Gov. Scott to call lawmakers back next week

MONTPELIER — Gov. Phil Scott told lawmakers Tuesday that he plans to call them back to Montpelier for a special session next week, mainly to settle a $33 million disparity in their education funding proposals.
In a letter to Speaker of the House Mitzi Johnson, D-South Hero, and President Pro Tem Tim Ashe, D/P-Chittenden, Scott said he intends to call a session that would start on Wednesday, May 23, and wrap up by Friday, May 25.
Scott’s plan is no surprise. He has pledged to veto the budget and a number of other bills, and told lawmakers on Saturday that he would see them back in the Statehouse soon.
Since the beginning of the year, the governor has vowed to oppose any bills that would raise taxes and fees. In recent weeks, he said a veto and special session were inevitable if the Legislature didn’t adopt his plan to buy down the property tax rates using $58 million of one-time money.
The tax and budget bills the Legislature passed before adjourning this session would raise property taxes by $33 million, according to Scott, moving them closer to his position, but not close enough.
“Last year we were able to work together to pass a budget and education financing bill that did not rely on a single new revenue source, including level property tax rates. I am more than confident we can accomplish the same this year,” Scott said in the letter.
The Scott administration has said that its plan — which would also include provisions to change how special education is funded, create a statewide teacher health care benefit and create a task force to help schools shed staff — could generate nearly $300 million in savings over five years.
But both Democrats and Republicans have expressed concern over using one-time funds to patch the hole in the education fund for the second year in a row.
“Last year the governor insisted on buying down rates with one-time money and we knew that it would create a problem this year and I just am not willing to do that again,” Speaker Johnson said in an interview Tuesday.
While the state saw a dramatic windfall of $35 million from a settlement with the tobacco industry and $44 million from unexpected tax revenue this year, lawmakers chose not to harness this one-time money to carry out Scott’s plan.
Instead, they prioritized investments in the state’s fiscal health, including a $34 million proposal to chip away at the state’s unfunded employee and teacher pension liabilities. Lawmakers said this move would save taxpayers $100 million in interest over time.
In his letter, Scott said that if he called a special session he would hope for it to focus only on the budget and education finance — issues with a direct impact on property tax rates.
“To ensure an efficient use of time and taxpayer resources, I will not introduce, or call for, legislation not related to resolving the one remaining disagreement. It is my hope you will commit to the same.”

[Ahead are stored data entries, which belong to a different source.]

Lemma serve_items_follows me adv requested stats :
  follows me (fun _ p => p = after_items me) (Giving me) (serve_items (W:=W) adv requested stats).
Proof.
  apply follows_bind. eapply follows_mono; [|apply serve_chunks_follows]. intros s p ->.
  apply follows_bind. eapply follows_mono with (Q := fun _ p => p = Giving me).
  - intros st p ->. apply follows_bind. eapply follows_mono; [|apply (follows_send me _ (after_items me)); by destruct me].
    by intros _ p ->.
  - destruct (bool_decide _); [done|]. apply follows_bind.
    eapply follows_mono; [|apply follows_items]. by intros _ p ->.
Qed.

Lemma receive_loop_follows me wanted n : forall a r low stats,
  follows me (fun _ p => p = after_items (other me)) (Giving (other me)) (receive_loop (W:=W) n wanted a r low stats).
Proof.
  induction n as [|n IH]; intros a r low stats; cbn [receive_loop]; [done|].
  apply follows_bind, follows_recv; [done|]. intros m p' Hm.
  apply follows_bind, follows_lift; [by destruct (message_validate m)|]. intros [] _.
  assert (Hcases : (exists l, m = SyncMessage.Items l /\ p' = Giving (other me)) \/
                   (m = SyncMessage.Done /\ p' = after_items (other me))).
  { destruct me, m; cbn in Hm; try done; injection Hm as <-; eauto. }
  destruct Hcases as [(l & -> & ->)|[-> ->]]; [|done].
  destruct (bool_decide _); [apply IH|]. apply follows_bind, follows_trigger; [done|].
  intros o. destruct (settle_outcomes _ _ _ _). apply IH.
Qed.
(* ===== verification/PeerFile.v ===== *)
(** The paired-device file ([copypaste-p2p/src/peers/file.rs],
    [peers/crypto.rs]): the state the store holds, its encrypted envelope, and
    what a restart reads back. *)

From S2P Require Import Prelude Bytes Wire Net Peer Group.

(** ** The state *)

Record State := {
  st_pair_admissions : gmap string PairAdmissions;
  st_group : option GroupState;
  st_group_admissions : gset string;
  st_peers : gmap string Peer.t;
  st_revoked : gmap string Z;
  st_generations : gmap string Z;
}.
Definition default_state : State :=
  {| st_pair_admissions := ∅; st_group := None; st_group_admissions := ∅; st_peers := ∅;
     st_revoked := ∅; st_generations := ∅ |}.

Definition set_pair_admissions (st : State) (m : gmap string PairAdmissions) : State :=
  {| st_pair_admissions := m; st_group := st_group st; st_group_admissions := st_group_admissions st;
     st_peers := st_peers st; st_revoked := st_revoked st; st_generations := st_generations st |}.
Definition set_group (st : State) (g : option GroupState) : State :=
  {| st_pair_admissions := st_pair_admissions st; st_group := g;
     st_group_admissions := st_group_admissions st; st_peers := st_peers st;
     st_revoked := st_revoked st; st_generations := st_generations st |}.
Definition set_group_admissions (st : State) (s : gset string) : State :=
  {| st_pair_admissions := st_pair_admissions st; st_group := st_group st; st_group_admissions := s;
     st_peers := st_peers st; st_revoked := st_revoked st; st_generations := st_generations st |}.
Definition set_peers (st : State) (m : gmap string Peer.t) : State :=
  {| st_pair_admissions := st_pair_admissions st; st_group := st_group st;
     st_group_admissions := st_group_admissions st; st_peers := m; st_revoked := st_revoked st;
     st_generations := st_generations st |}.
Definition set_revoked (st : State) (m : gmap string Z) : State :=
  {| st_pair_admissions := st_pair_admissions st; st_group := st_group st;
     st_group_admissions := st_group_admissions st; st_peers := st_peers st; st_revoked := m;
     st_generations := st_generations st |}.
Definition set_generations (st : State) (m : gmap string Z) : State :=
  {| st_pair_admissions := st_pair_admissions st; st_group := st_group st;
     st_group_admissions := st_group_admissions st; st_peers := st_peers st;
     st_revoked := st_revoked st; st_generations := m |}.
(** ** What the changes keep *)

(** [w] is well formed if [st] is, and still holds every revocation. *)
Definition revocations_kept (st w : State) : Prop :=
  forall id, is_Some (st_revoked st !! id) -> is_Some (st_revoked w !! id).
Definition good_change (st w : State) : Prop :=
  (state_ok st -> state_ok w) /\ revocations_kept st w.

Lemma same_revoked st w : st_revoked w = st_revoked st -> revocations_kept st w.
Proof. intros He id. by rewrite He. Qed.

Lemma keyed_of st id p : peers_ok st -> st_peers st !! id = Some p -> Peer.pairing_id p = id.
Proof. intros Hok Hp. by apply (ok_keyed st Hok). Qed.

(** Replacing or adding one valid record. *)
Lemma peers_ok_insert st id p :
  peers_ok st -> Peer.pairing_id p = id -> peer_validate p = Ok tt -> st_revoked st !! id = None ->
  (is_Some (st_peers st !! id) \/ map_len (st_peers st) < MAX_PAIRINGS) ->
  peers_ok (set_peers st (<[id := p]> (st_peers st))).
Proof.
  intros [Hk Hc Hr Hb] Hid Hv Hn Hsize. split; cbn; [| |done|].
  - intros k q. rewrite lookup_insert_Some. intros [[<- <-]|[_ Hq]]; [done|by apply Hk].
  - intros k Hcut. rewrite lookup_insert_ne; [by apply Hc|]. intros <-. rewrite Hn in Hcut. by destruct Hcut.
  - destruct Hsize as [Hs|Hs]; [by rewrite map_len_insert_old|].
    pose proof (map_len_insert_le (st_peers st) id p). lia.
Qed.

Lemma peers_ok_shrink st m :
  peers_ok st -> (forall id p, m !! id = Some p -> st_peers st !! id = Some p) -> map_len m <= map_len (st_peers st) ->
  peers_ok (set_peers st m).
Proof.
  intros [Hk Hc Hr Hb] Hsub Hlen. split; cbn; [by intros id p Hp; apply Hk, Hsub| |done|lia].
  intros id Hcut. destruct (m !! id) as [p|] eqn:E; [|done]. apply Hsub in E. by rewrite (Hc id Hcut) in E.
Qed.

Johnson said she was not on board with that plan, especially as Republicans were responsible for preventing a number of bills from reaching the floor at the end of the standard legislative session, which wrapped up during a late-night session on Saturday.
“He can call us back, but he doesn’t get to determine what the agenda is and what we do while we’re in session,” she said.
Johnson listed about 10 bills that were either ready or almost ready for a floor vote when the House GOP caucus decided to limit the number of bills they would allow to move forward in an expedited fashion, snarling some key proposals.
Those bills include the merger of the liquor and lottery commissions, the simplification of government for small businesses, taxes on e-cigarettes and opioid producers, and school safety legislation drafted largely in response to the high-profile arrest of Fair Haven teen in February.
If lawmakers followed Scott’s request and didn’t take up other legislation, these bills would be dead until the next legislative session.
Johnson added that she doesn’t think three days — the timeline Scott has laid out for the special session — would be enough time to hash out the budget and education finance proposals.
“You can’t pass a bill in three days,” she said. “We’re talking about $1.6 billion and something that affects every community.”
In his letter, Scott invited House and Senate leaders to meet with him over the next week to “iron out an agreement” ahead of the special session.
Before “moving forward” with Scott, Johnson said she wants the governor to let lawmakers know which bills he plans to veto.
Earlier this session, the governor identified about dozen bills he said he would veto on the basis that signing them into law would hurt the state’s business climate. On the list was the minimum wage bill, a key Democratic proposal that would raise the base pay rate for workers to $15 an hour by 2024.
Scott has yet to let the Legislature know formally if he plans on following through with his threats, Johnson said.
“I think we need to be clear with people what’s at stake here,” she said.
While the budget and tax bills would increase property taxes, Johnson noted the Legislature has made efforts to meet the administration in the middle by lowering the proposed increases.
The tax bill, H.911, would raise property tax rates by 2.6 cents for homeowners and 5.5 cents for nonresidential property taxpayers, down from rate increases of about 5 and 7 cents in a previous proposal.
“I think given where we started, we’ve moved quite a bit,” Johnson said. “And I would like to see the governor move a bit on some of his asks as well.”